Racconti come questo – racconti impressi di significati filosofici che si mescolano sapientemente con gli ingredienti della narrativa – sono rari ma, per fortuna, cercando bene si riescono ancora a trovare. Bravo bravo bravo, davvero. I rimandi indiretti allo stile di autori quali Poe ed altri accompagnano una lettura affascinante e scorrevole di una storia semplice all’apparenza ma il cui significato è in gran parte circoscritto al monologo, che solleva questioni a me molto care. L’amore che va oltre la vita, offerto con un dono di “una vita fatta di volontà”, è davvero un concetto che fa pensare, soprattutto dopo aver smascherato “l’incertezza che c’è anche nel migliore dei sentimenti”, qui in questa vita terrena. E la frase finale “e detto questo, non ebbe tempo di dire altri, che un sudario su di lui poteva essere messo” raggiunge una vetta di eleganza sottile ed immensa allo stesso tempo: avevi tante possibilità per raccontare la morte dell’uomo, e hai scelto una fra le migliori, e più adatte al contesto.

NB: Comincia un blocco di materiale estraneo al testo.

(* ===== verification/Restore.v ===== *)
(** The restore (ecallStore/ecallRecvDecoder.cc, the restore ocalls of
    ocallSrc/storeOCall.cc, the session loop of Server/enclaveRecvDecoder.cc): a file
    recipe is read in batches, its entries are resolved to containers, the containers
    are fetched when enough of them are needed, and the chunks are decrypted,
    decompressed, rebuilt from their base and sent. *)
From Stdlib Require Import ZArith Lia.
From stdpp Require Import base list gmap.
From S2P Require Import Prelude Types EDelta Codec ContainerCache ReqContainers Database Crypto.

(** ** The interface of LZ4 *)

(** [LZ4_decompress_safe src dst (|src|) capacity]: what it wrote, [None] when its
    result is negative; [LZ4_compress_fast src dst (|src|) capacity 3]: what it wrote,
    [None] when its result is not positive.  Nothing is assumed of them here: the
    restore gives whatever chunk the first one decodes. *)
Class LZ4 := {
  LZ4_decompress_safe : bytes -> Z -> option bytes;
  LZ4_compress_fast : bytes -> Z -> option bytes
}.

(** ** Data *)

Definition sizeof_Chunk : Z := 4 + MAX_CHUNK_SIZE.
Definition header_size : Z := sizeof_RecipeEntry + 4 * CHUNK_HASH_SIZE.
Definition QUERY_NUM : Z := 5.
Definition CONTAINERARRAY_VALUE : Z := 50.

(** What the restore finds and does not change: the keys and parameters of the enclave
    and the session, the containers on disk and the fingerprint index. *)
Record Setting := {
  cryptoObj_ : EcallCrypto;
  indexQueryKey_ : bytes;
  enclaveKey_ : bytes;
  _masterKey : bytes;
  _sessionKey : bytes;
  sendChunkBatchSize_ : Z;
  sendRecipeBatchSize_ : Z;
  containers : Directories;
  indexStoreObj_ : IndexStore
}.

(** The fields of [OutQueryEntry_t] that the restore uses; the address is encrypted. *)
Record BaseQuery := mk_query { bq_chunkHash : bytes; bq_chunkAddr : bytes }.

(** [EnclaveRecipeEntry_t]; its base hash is written and never read. *)
Record EnclaveRecipeEntry := mk_entry {
  er_containerID : Z; er_offset : Z; er_length : Z; er_deltaFlag : Z
}.

(** [tmpContainerMap] (local to a call) and the identifiers of [ReqContainer_t]. *)
Record Ids := mk_ids { tmpContainerMap : gmap bytes Z; idBuffer : bytes; idNum : Z }.

Inductive message_type := SERVER_RESTORE_CHUNK | SERVER_RESTORE_FINAL.
Record Message := mk_message { m_type : message_type; m_currentItemNum : Z; m_data : bytes }.

Record Restore := mk_restore {
  outQueryBase : list BaseQuery;
  queryNum : Z;
  ids : Ids;
  reqState : ReqState;
  _enclaveRecipeBuffer : list EnclaveRecipeEntry;
  _baseRecipeBuffer : list EnclaveRecipeEntry;
  dataBuffer : bytes;               (* the first header->dataSize bytes *)
  currentItemNum : Z;
  sent : list Message
}.

Section restore.
Context `{EVP} `{LZ4}.
Variable env : Setting.

(** ** The operations on the state's parts *)

Definition with_queries (s : Restore) (q : list BaseQuery) (n : Z) : Restore :=
  mk_restore q n (ids s) (reqState s) (_enclaveRecipeBuffer s) (_baseRecipeBuffer s) (dataBuffer s) (currentItemNum s) (sent s).
Definition with_ids (s : Restore) (i : Ids) : Restore :=
  mk_restore (outQueryBase s) (queryNum s) i (reqState s) (_enclaveRecipeBuffer s) (_baseRecipeBuffer s) (dataBuffer s) (currentItemNum s) (sent s).
Definition with_req (s : Restore) (r : ReqState) : Restore :=
  mk_restore (outQueryBase s) (queryNum s) (ids s) r (_enclaveRecipeBuffer s) (_baseRecipeBuffer s) (dataBuffer s) (currentItemNum s) (sent s).
Definition with_entries (s : Restore) (e b : list EnclaveRecipeEntry) : Restore :=
  mk_restore (outQueryBase s) (queryNum s) (ids s) (reqState s) e b (dataBuffer s) (currentItemNum s) (sent s).
Definition with_out (s : Restore) (d : bytes) (n : Z) (m : list Message) : Restore :=
  mk_restore (outQueryBase s) (queryNum s) (ids s) (reqState s) (_enclaveRecipeBuffer s) (_baseRecipeBuffer s) d n m.

(** The number a container has in this round: the known one, or the next, whose name
    goes to [idBuffer]. *)
Definition find_container (name : bytes) (i : Ids) : result (Ids * Z) :=
  match tmpContainerMap i !! name with
  | Some id => Ok (i, id)
  | None =>
    if blen (idBuffer i) <? (idNum i + 1) * CONTAINER_ID_LENGTH then Err Undefined else
    Ok ({| tmpContainerMap := <[name := idNum i]> (tmpContainerMap i);
           idBuffer := write (idBuffer i) (idNum i * CONTAINER_ID_LENGTH) name;
           idNum := idNum i + 1 |}, idNum i)
  end.

(** [Ocall_QueryBaseIndex]: a hash that is not found leaves its entry as it was. *)
Definition query_base (e : BaseQuery) : result BaseQuery :=
  match QueryBuffer (indexStoreObj_ env) (bq_chunkHash e) CHUNK_HASH_SIZE with
  | Some v => if blen v <? sizeof_RecipeEntry then Err Undefined
              else Ok (mk_query (bq_chunkHash e) (slice v 0 sizeof_RecipeEntry))
  | None => Ok e
  end.
Fixpoint Ocall_QueryBaseIndex (n : nat) (q : list BaseQuery) : result (list BaseQuery) :=
  match n, q with
  | O, _ => Ok q
  | S _, [] => Err Undefined
  | S n, e :: q => e <-- query_base e ;; q <-- Ocall_QueryBaseIndex n q ;; Ok (e :: q)
  end.

(** Decrypting the addresses of the bases and giving their containers a number; the
    first result has the addresses decrypted in place. *)
Fixpoint resolve_bases (n : nat) (q : list BaseQuery) (i : Ids)
    : result (list BaseQuery * Ids * list EnclaveRecipeEntry) :=
  match n, q with
  | O, _ => Ok (q, i, [])
  | S _, [] => Err Undefined
  | S n, e :: q =>
    addr <-- AESCBCDec (cryptoObj_ env) (bq_chunkAddr e) (indexQueryKey_ env) ;;
    let r := recipe_get addr in
    x <-- find_container (re_containerName r) i ;;
    let '(i, id) := x in
    y <-- resolve_bases n q i ;;
    let '(q, i, bases) := y in
    Ok (mk_query (bq_chunkHash e) addr :: q, i, mk_entry id (re_offset r) (re_length r) (re_deltaFlag r) :: bases)
  end.

(** The pending queries become entries of [_baseRecipeBuffer]. *)
Definition flush_queries (s : Restore) : result Restore :=
  q <-- Ocall_QueryBaseIndex (Z.to_nat (queryNum s)) (outQueryBase s) ;;
  x <-- resolve_bases (Z.to_nat (queryNum s)) q (ids s) ;;
  let '(_, i, bases) := x in
  Ok (with_entries (with_ids (with_queries s q 0) i) (_enclaveRecipeBuffer s) (_baseRecipeBuffer s ++ bases)).

(** A new query; [baseQueryEntry] always points behind the last one. *)
Definition add_query (s : Restore) (hash : bytes) : result Restore :=
  e <-- of_option Undefined (outQueryBase s !! Z.to_nat (queryNum s)) ;;
  Ok (with_queries s (<[Z.to_nat (queryNum s) := mk_query hash (bq_chunkAddr e)]> (outQueryBase s)) (queryNum s + 1)).

(** One entry of the file recipe, up to its place in [_enclaveRecipeBuffer]. *)
Definition take_recipe (tmpEncValue : bytes) (s : Restore) : result Restore :=
  tmpDecValue <-- AESCBCDec (cryptoObj_ env) tmpEncValue (indexQueryKey_ env) ;;
  let r := recipe_get tmpDecValue in
  s <-- (if re_deltaFlag r =? DELTA then
           if queryNum s <? QUERY_NUM then add_query s (re_basechunkHash r)
           else if queryNum s =? QUERY_NUM then s <-- flush_queries s ;; add_query s (re_basechunkHash r)
           else Ok s
         else Ok s) ;;
  x <-- find_container (re_containerName r) (ids s) ;;
  let '(i, id) := x in
  Ok (with_entries (with_ids s i)
        (_enclaveRecipeBuffer s ++ [mk_entry id (re_offset r) (re_length r) (re_deltaFlag r)]) (_baseRecipeBuffer s)).

(** ** Producing chunks *)

Definition in_bounds (buf : bytes) (off n : Z) : bool := (0 <=? off) && (0 <=? n) && (off + n <=? blen buf).

(** A chunk in a container buffer, decrypted with the IV behind it. *)
Definition read_chunk (buf : bytes) (offset chunkSize : Z) : result bytes :=
  let chunkBuffer := offset + header_size in
  if in_bounds buf chunkBuffer chunkSize && in_bounds buf (chunkBuffer + chunkSize) CRYPTO_BLOCK_SIZE then
    let iv := slice buf (chunkBuffer + chunkSize) CRYPTO_BLOCK_SIZE in
    if MAX_CHUNK_SIZE <? chunkSize then Err Undefined else
    DecryptionWithKeyIV (cryptoObj_ env) (slice buf chunkBuffer chunkSize) (enclaveKey_ env) iv
  else Err Undefined.
Definition entry_chunk (s : Restore) (e : EnclaveRecipeEntry) : result bytes :=
  buf <-- of_option Undefined (containerArray (reqState s) !! Z.to_nat (er_containerID e)) ;;
  read_chunk buf (er_offset e) (er_length e).

(** Decompression is tried on every chunk; a chunk it rejects is taken as it is. *)
Definition decompress (chunk : bytes) : bytes :=
  match LZ4_decompress_safe chunk MAX_CHUNK_SIZE with
  | Some d => if 0 <? blen d then d else chunk
  | None => chunk
  end.

(** A frame of the output: its size on 4 bytes and its content. *)
Definition frame (chunk : bytes) : bytes := le_bytes 4 (blen chunk) ++ chunk.
Definition emit (chunk : bytes) (s : Restore) : result Restore :=
  if sendChunkBatchSize_ env * sizeof_Chunk <? blen (dataBuffer s) + 4 + blen chunk then Err Undefined else
  Ok (with_out s (dataBuffer s ++ frame chunk) (u32 (currentItemNum s + 1)) (sent s)).

Definition RecoverOneChunk (e : EnclaveRecipeEntry) (s : Restore) : result Restore :=
  chunk <-- entry_chunk s e ;;
  emit (decompress chunk) s.
Definition restore_delta (e b : EnclaveRecipeEntry) (s : Restore) : result Restore :=
  delta <-- entry_chunk s e ;;
  base <-- entry_chunk s b ;;
  recchunk <-- EcallRecvDecoder.ed3_decode delta (er_length e) (decompress base) (blen (decompress base)) ;;
  emit recchunk s.

(** [SessionKeyEnc] and [Ocall_SendRestoreData]. *)
Definition send (t : message_type) (s : Restore) : result Restore :=
  d <-- SessionKeyEnc (cryptoObj_ env) (dataBuffer s) (_sessionKey env) ;;
  Ok (with_out s [] 0 (sent s ++ [mk_message t (currentItemNum s) d])).

(** The loop over [_enclaveRecipeBuffer]; [bases] are the entries from [bidx] on.  In
    the tail batch the last chunk is sent at once. *)
Fixpoint restore_chunks (tail : bool) (rest bases : list EnclaveRecipeEntry) (s : Restore) : result Restore :=
  match rest with
  | [] => Ok s
  | e :: rest =>
    x <-- (if er_deltaFlag e =? DELTA then
             match bases with
             | [] => Err Undefined
             | b :: bases => s <-- restore_delta e b s ;; Ok (s, bases)
             end
           else s <-- RecoverOneChunk e s ;; Ok (s, bases)) ;;
    let '(s, bases) := x in
    let endFlag := match rest with [] => tail | _ => false end in
    s <-- (if (currentItemNum s mod sendChunkBatchSize_ env =? 0) || endFlag
           then send (if endFlag then SERVER_RESTORE_FINAL else SERVER_RESTORE_CHUNK) s else Ok s) ;;
    restore_chunks tail rest bases s
  end.

Definition fetch_and_restore (tail : bool) (s : Restore) : result Restore :=
  req <-- GetReqContainers (containers env) (idBuffer (ids s)) (idNum (ids s)) (reqState s) ;;
  restore_chunks tail (_enclaveRecipeBuffer s) (_baseRecipeBuffer s) (with_req s req).

(** The end of a turn of [ProcRecipeBatch]: when the containers and the pending bases
    reach the cap, everything that is pending is restored.  ([Ocall_FreeContainer]
    runs with no query pending, so it frees nothing.) *)
Definition judge_capping (s : Restore) : result Restore :=
  if CONTAINER_CAPPING_VALUE <=? idNum (ids s) + queryNum s then
    s <-- (if queryNum s =? 0 then Ok s else flush_queries s) ;;
    s <-- fetch_and_restore false s ;;
    Ok (with_entries (with_ids (with_queries s (outQueryBase s) 0) (mk_ids ∅ (idBuffer (ids s)) 0)) [] [])
  else Ok s.

(** ** The batch and the tail *)

Fixpoint crypt_hashes (recipeNum : nat) (fps : bytes) : result bytes :=
  match recipeNum with
  | O => Ok []
  | S n =>
    k <-- IndexAESCMCEnc (cryptoObj_ env) (slice fps 0 CHUNK_HASH_SIZE) (indexQueryKey_ env) ;;
    rest <-- crypt_hashes n (drop (Z.to_nat CHUNK_HASH_SIZE) fps) ;;
    Ok (k ++ rest)
  end.

(** The string [value] lives across the turns: a key that is not found repeats the
    value of the key before it. *)
Fixpoint Ocall_ReadIndexStoreBatch (recipeNum : nat) (key value : bytes) : bytes :=
  match recipeNum with
  | O => []
  | S n =>
    let value := take (Z.to_nat sizeof_RecipeEntry) (value ++ replicate (Z.to_nat sizeof_RecipeEntry) 0) in
    let value := default value (QueryBuffer (indexStoreObj_ env) key CHUNK_HASH_SIZE) in
    value ++ Ocall_ReadIndexStoreBatch n (drop (Z.to_nat CHUNK_HASH_SIZE) key) value
  end.

Definition clear_map (s : Restore) : Restore := with_ids s (mk_ids ∅ (idBuffer (ids s)) (idNum (ids s))).

Definition ProcRecipeBatch (recipeBuffer : bytes) (recipeNum : Z) (s : Restore) : result Restore :=
  let s := clear_map s in
  fps <-- DecryptWithKey (cryptoObj_ env) (slice recipeBuffer 0 (recipeNum * CHUNK_HASH_SIZE)) (_masterKey env) ;;
  tmpCryptChunkHash <-- crypt_hashes (Z.to_nat recipeNum) fps ;;
  let fileRecipes := Ocall_ReadIndexStoreBatch (Z.to_nat recipeNum) tmpCryptChunkHash [] in
  forM (Z.to_nat recipeNum) 0 (fun i s =>
    if blen fileRecipes <? (i + 1) * sizeof_RecipeEntry then Err Undefined else
    s <-- take_recipe (slice fileRecipes (i * sizeof_RecipeEntry) sizeof_RecipeEntry) s ;;
    judge_capping s) s.

Definition ProcRecipeTailBatch (s : Restore) : result Restore :=
  let s := clear_map s in
  match _enclaveRecipeBuffer s with
  | [] => send SERVER_RESTORE_FINAL s
  | _ =>
    q <-- (if queryNum s =? 0 then Ok (outQueryBase s)
           else Ocall_QueryBaseIndex (Z.to_nat (queryNum s)) (outQueryBase s)) ;;
    x <-- resolve_bases (Z.to_nat (queryNum s)) q (ids s) ;;
    let '(q, i, bases) := x in
    fetch_and_restore true
      (with_entries (with_ids (with_queries s q 0) i) (_enclaveRecipeBuffer s) (_baseRecipeBuffer s ++ bases))
  end.

(** [EnclaveRecvDecoder::Run]: the file recipe in reads of a batch; a read that comes
    back short sets the end of file. *)
Fixpoint Run (fuel : nat) (recipe : bytes) (s : Restore) : result Restore :=
  match fuel with
  | O => Err Fuel
  | S fuel =>
    let want := CHUNK_HASH_SIZE * sendRecipeBatchSize_ env in
    let readRecipeBuf := slice recipe 0 want in
    let readCnt := blen readRecipeBuf in
    if readCnt =? 0 then ProcRecipeTailBatch s else
    s <-- ProcRecipeBatch readRecipeBuf (readCnt / CHUNK_HASH_SIZE) s ;;
    if readCnt <? want then ProcRecipeTailBatch s
    else Run fuel (drop (Z.to_nat want) recipe) s
  end.

(** The buffers of a new session ([InitRestoreBuffer] of [ClientVar] and of
    [EnclaveClient]), with room for [slots] container identifiers.  A container buffer,
    which nothing initialises, is empty until a container is copied into it. *)
Definition session (slots : Z) (poolSize : nat) : Restore :=
  mk_restore (replicate (Z.to_nat QUERY_NUM) (mk_query [] [])) 0
    (mk_ids ∅ (replicate (Z.to_nat (slots * CONTAINER_ID_LENGTH)) 0) 0)
    {| rq_cache := ReadCache_init poolSize; containerArray := replicate (Z.to_nat CONTAINERARRAY_VALUE) [];
       counter := 0; readFromContainerFileNum_ := 0 |}
    [] [] [] 0 [].
Definition InitRestoreBuffer (poolSize : nat) : Restore := session CONTAINER_CAPPING_VALUE poolSize.
End restore.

“La mia vita, la vita umana, debole e priva di scopo alcuno, vivibile per un lunghissimo attimo di incertezza, è solo una delle tante vite che generano altre forme di sé stessa.”
“lunghissimo attimo di incertezza”, non potevi esprimere al meglio il concetto di vita secondo la visione che sembra avere l’uomo morente
Un racconto che si evolve in una sorta di struggente monologo del morente.
L’atmosfera cupa è ben delineata, senza venir appesantita, adattandosi alla sceneggiatura.
Mi ricorda, anche se in maniera molto lata, il racconto di Poe “La verità sul caso di Mr. Valdemar”, in cui il morto viene fatto parlare anche dopo il trapasso usando i flussi mesmerici.
Sono indubbiamente due racconti molto diversi, ma che hanno dei punti in comune relativamente all’idea di un morto/morente che parla.
Personalmente, avrei scelto di spezzare il monologo in più parti, inframezzate da brevi commenti dell’autore e da alcuni scambi con la moglie, in modo da evitare un lungo tratto di discorso diretto pronunciato da uno stesso personaggio.
Però, nel complesso è un racconto molto interessante. 👍
Grazie mille dell’apprezzamento.
Ti confesso che in parte hai azzeccato l’origine/fonte di ispirazione del mio racconto.
Pochi giorni fa scrissi questo racconto dopo aver riflettuto sul racconto “Morella” di Edgar Allan Poe. Proprio nel racconto di Morella si parla dell’identità che i protagonisti del mio racconto cercano di ritrovare, sebbene abbiano maturato una sensibilità più moderna rispetto a quella della filosofia tedesca dell’Ottocento.